Aligning Real-World with 3D Space

This weeks test involved developing a system which I can accurately align the real world position of the camera in Blender. Because the position of the iPhone from ARKit is always (0,0,0) when initiated, the location of the iPhone must be accurately recreated in 3D space beforehand. And its position must alway be relative to the space you are in.

The way I approached this is by positioning the camera and iPhone rig in approximately the center of the room (in this case the living room is where I am currently working). To easily and accurately get the measurements of the room I did a quick 3D scan of the living room just using my iPhone, and Meshroom to create a 3D model of the space. Then I was able to place the virtual camera in Blender at (0,0,0), and measure the distance to a recognizable spot in the real world (in my case I chose the bottom corner of the cabinet that lies directly in front of the camera), and then align the same position of that spot on the 3D model to be the same distance from the virtual camera. Then, measure the initial height of the iPhone and add that value to the incoming Z (height) position. In my case, the beginning coordinates of the virtual camera was (0,0,0.75), and the distance from the corner of the cabinet in real world and virtual world was approximately 2 meters. (Click on the images below).
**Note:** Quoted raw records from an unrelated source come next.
(** * MayaLens API: image controller, generation records and their lifecycle

    A shallow embedding of [api/src/controllers/imageController.ts], of the
    image router of [api/src/routes] and of [generateImageSchema] of
    [utils/validation], followed by the properties of the generation-job
    lifecycle that the specification states about them.

    Conventions of the embedding:
    - a database table is a finite map from the row's [id] to the row;
    - a Prisma call may throw: every call takes a flag saying whether it
      throws in the run under consideration, besides the cases where the
      client throws by itself (an [update] of a row that does not exist);
    - an [async] handler is a computation in [M], a state and exception
      monad over the [World]; the handler's [try]/[catch] is [tryCatch];
    - [res.status(c).json(b); return] is the value a handler returns;
    - a pending [setTimeout] callback is a [Timer] of the world;
    - strings are sequences of code units below 256. *)

From stdpp Require Import base option list strings gmap.
From Stdlib Require Import Ascii String NArith.

Local Open Scope string_scope.
Local Open Scope list_scope.

Set Warnings "-clear-no-such-hyp".

(** ** JavaScript values of a request body *)

Inductive JsVal :=
| JsString (s : string)
| JsBool (b : bool)
| JsNumber (n : Z)
| JsNull.

(** [if (v)] and [Boolean(v)] for a field that may be absent. *)
Definition truthy (v : option JsVal) : bool :=
  match v with
  | None => false
  | Some (JsString s) => negb (bool_decide (s = ""))
  | Some (JsBool b) => b
  | Some (JsNumber n) => negb (bool_decide (n = 0%Z))
  | Some JsNull => false
  end.

(** [if (s)] for an optional string. *)
Definition truthyStr (v : option string) : bool :=
  match v with
  | None => false
  | Some s => negb (bool_decide (s = ""))
  end.

(** ** Enumerations of the Prisma client *)

(** The members of [UserRole] that the sources mention (the controllers, the
    middleware and the seed script). *)
Inductive UserRole := ADMIN | SYSTEM_ADMIN | TEAM_OWNER | TEAM_MEMBER.

Global Instance UserRole_eq_dec : EqDecision UserRole.
Proof. solve_decision. Defined.

(** Modelled from the spec: the declaration of [GenerationStatus] (the Prisma
    schema) is not among the sources.  The specification lists the states
    [PENDING], [RUNNING], [COMPLETED], [FAILED]; the controller writes
    [PENDING], [COMPLETED] and [FAILED]. *)
Inductive GenerationStatus := PENDING | RUNNING | COMPLETED | FAILED.

Global Instance GenerationStatus_eq_dec : EqDecision GenerationStatus.
Proof. solve_decision. Defined.

(** ** Rows *)

Definition Time := nat.

(** [req.user], restricted to the fields the image controller reads. *)
Record User := mkUser {
  user_id : string;
  user_role : UserRole
}.

Record Product := mkProduct {
  product_userId : string;
  product_name : string
}.

Record ProductImage := mkProductImage {
  pi_productId : string;
  pi_imageUrl : string;
  pi_altText : string;
  pi_isPrimary : bool;
  pi_createdAt : Time
}.

Record ImageGeneration := mkImageGeneration {
  ig_prompt : string;
  ig_style : string;
  ig_format : string;
  ig_status : GenerationStatus;
  ig_userId : string;
  ig_productId : option string;
  ig_imageUrl : option string;
  ig_errorMessage : option string;
  ig_createdAt : Time;
  ig_completedAt : option Time
}.

(** The closure passed to [setTimeout] in [generateImage]: it captures
    [imageGeneration.id] and [style]. *)
Record Timer := mkTimer {
  timer_job : string;
  timer_style : string
}.

(** ** The world: database tables, generated identifiers, pending timers *)

Record World := mkWorld {
  products : gmap string Product;
  productImages : gmap string ProductImage;
  imageGenerations : gmap string ImageGeneration;
  (** identifiers the database has generated so far: a generated [id] is
      never handed out twice, also after its row is deleted *)
  issued : gset string;
  timers : list Timer
}.

Definition set_products (f : gmap string Product → gmap string Product) (w : World) : World :=
  mkWorld (f (products w)) (productImages w) (imageGenerations w) (issued w) (timers w).

Definition set_productImages (f : gmap string ProductImage → gmap string ProductImage)
    (w : World) : World :=
  mkWorld (products w) (f (productImages w)) (imageGenerations w) (issued w) (timers w).

Definition set_imageGenerations
    (f : gmap string ImageGeneration → gmap string ImageGeneration) (w : World) : World :=
  mkWorld (products w) (productImages w) (f (imageGenerations w)) (issued w) (timers w).

Definition set_issued (f : gset string → gset string) (w : World) : World :=
  mkWorld (products w) (productImages w) (imageGenerations w) (f (issued w)) (timers w).

Definition set_timers (f : list Timer → list Timer) (w : World) : World :=
  mkWorld (products w) (productImages w) (imageGenerations w) (issued w) (f (timers w)).

(** ** The monad of handlers *)

Inductive Exc (A : Type) :=
| Returned (a : A)
| Thrown.
Arguments Returned {A} a.
Arguments Thrown {A}.

Definition M (A : Type) : Type := World → Exc A * World.

Global Instance M_ret : MRet M := λ A a w, (Returned a, w).

Global Instance M_bind : MBind M := λ A B f m w,
  match m w with
  | (Returned a, w') => f a w'
  | (Thrown, w') => (Thrown, w')
  end.

Definition throw {A} : M A := λ w, (Thrown, w).

(** [try { body } catch (error) { handler }] *)
Definition tryCatch {A} (body handler : M A) : M A := λ w,
  match body w with
  | (Returned a, w') => (Returned a, w')
  | (Thrown, w') => handler w'
  end.

Definition gets {A} (f : World → A) : M A := λ w, (Returned (f w), w).
Definition modify (f : World → World) : M unit := λ w, (Returned tt, f w).

(** A database call that throws when [throws] is set. *)
Definition dbCall {A} (throws : bool) (op : M A) : M A :=
  if throws then throw else op.

(** The database generates the [id] of a new row. *)
Definition generateId : M string := λ w,
  let i := fresh (issued w) in (Returned i, set_issued (λ s, {[i]} ∪ s) w).

(** ** Prisma calls of the image controller *)

Definition product_findUnique (throws : bool) (id : string) : M (option Product) :=
  dbCall throws (gets (λ w, products w !! id)).

(** [updateMany({ where: { productId, isPrimary: true }, data: { isPrimary: false } })] *)
Definition demote (productId : string) (img : ProductImage) : ProductImage :=
  if bool_decide (pi_productId img = productId) && pi_isPrimary img
  then mkProductImage (pi_productId img) (pi_imageUrl img) (pi_altText img) false
         (pi_createdAt img)
  else img.

Definition productImage_unsetPrimary (throws : bool) (productId : string) : M unit :=
  dbCall throws (modify (set_productImages (fmap (demote productId)))).

Definition productImage_create (throws : bool) (row : ProductImage) : M string :=
  dbCall throws (i ← generateId; modify (set_productImages <[i := row]>);; mret i).

Definition productImage_findUnique (throws : bool) (id : string) : M (option ProductImage) :=
  dbCall throws (gets (λ w, productImages w !! id)).

(** [delete({ where: { id } })] throws when there is no such row. *)
Definition productImage_delete (throws : bool) (id : string) : M unit :=
  dbCall throws (λ w,
    match productImages w !! id with
    | Some _ => (Returned tt, set_productImages (delete id) w)
    | None => (Thrown, w)
    end).

Definition imageGeneration_create (throws : bool) (row : ImageGeneration) : M string :=
  dbCall throws (i ← generateId; modify (set_imageGenerations <[i := row]>);; mret i).

(** [update({ where: { id }, data })] throws when there is no such row;
    [data] is the function that overwrites the listed fields. *)
Definition imageGeneration_update (throws : bool) (id : string)
    (data : ImageGeneration → ImageGeneration) : M unit :=
  dbCall throws (λ w,
    match imageGenerations w !! id with
    | Some row => (Returned tt, set_imageGenerations <[id := data row]> w)
    | None => (Thrown, w)
    end).

Definition imageGeneration_findUnique (throws : bool) (id : string)
    : M (option ImageGeneration) :=
  dbCall throws (gets (λ w, imageGenerations w !! id)).

(** ** Responses *)

(** [select] of the record created by [generateImage]. *)
Record GenerationSummary := mkGenerationSummary {
  gs_id : string;
  gs_prompt : string;
  gs_style : string;
  gs_format : string;
  gs_status : GenerationStatus;
  gs_createdAt : Time;
  gs_product : option (string * string)
}.

(** [select] of [getImageGeneration]: the row with its [id], the [id] of the
    related user and the [id] and [name] of the related product, if any.
    (The first and last name of the related user are left out.) *)
Record GenerationView := mkGenerationView {
  gv_id : string;
  gv_row : ImageGeneration;
  gv_userId : string;
  gv_product : option (string * string)
}.

(** [select] of the record created by [uploadProductImage]. *)
Record ProductImageView := mkProductImageView {
  pv_id : string;
  pv_imageUrl : string;
  pv_altText : string;
  pv_isPrimary : bool;
  pv_createdAt : Time;
  pv_product : option (string * string)
}.

Inductive Body :=
| ErrorBody (message error : string)
| ValidationErrorBody (details : list (string * string))
| RouteNotFoundBody (path : list string)
| MessageBody (message : string)
| GenerationStarted (data : GenerationSummary)
| GenerationRetrieved (data : GenerationView)
| ProductImageUploaded (data : ProductImageView).

Record Response := mkResponse {
  res_status : nat;
  res_body : Body
}.

Definition respond (code : nat) (b : Body) : M Response := mret (mkResponse code b).

(** The product joined to a row: [{ id, name }]. *)
Definition joinProduct (w : World) (productId : option string) : option (string * string) :=
  pid ← productId; p ← products w !! pid; Some (pid, product_name p).

(** ** Strings of the runtime *)

(** White space of [String.prototype.trim] among the code units below 256. *)
Definition isWhiteSpace (c : ascii) : bool :=
  let n := N_of_ascii c in
  (((9 <=? n) && (n <=? 13)) || (n =? 32) || (n =? 160))%N.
What’s great about this approach is that whenever the camera needs to be reset (for a new shot, or take), the camera can be returned to the tripod, and the camera will still be accurately aligned in 3D automatically. To test accuracy, I compared the 3D viewport with the live camera footage - if all the measurements are correct, then the footage from Blender should match almost perfectly to what the live camera see’s - and because the 3D viewport is a 3D model of the same room, the footage is very easy to compare. Here’s a video (keep an eye on the box on the floor - it’s an easy object to compare position and rotation):

I am very happy with these results - the live camera feed and the viewport match very well. It looks like this approach will work!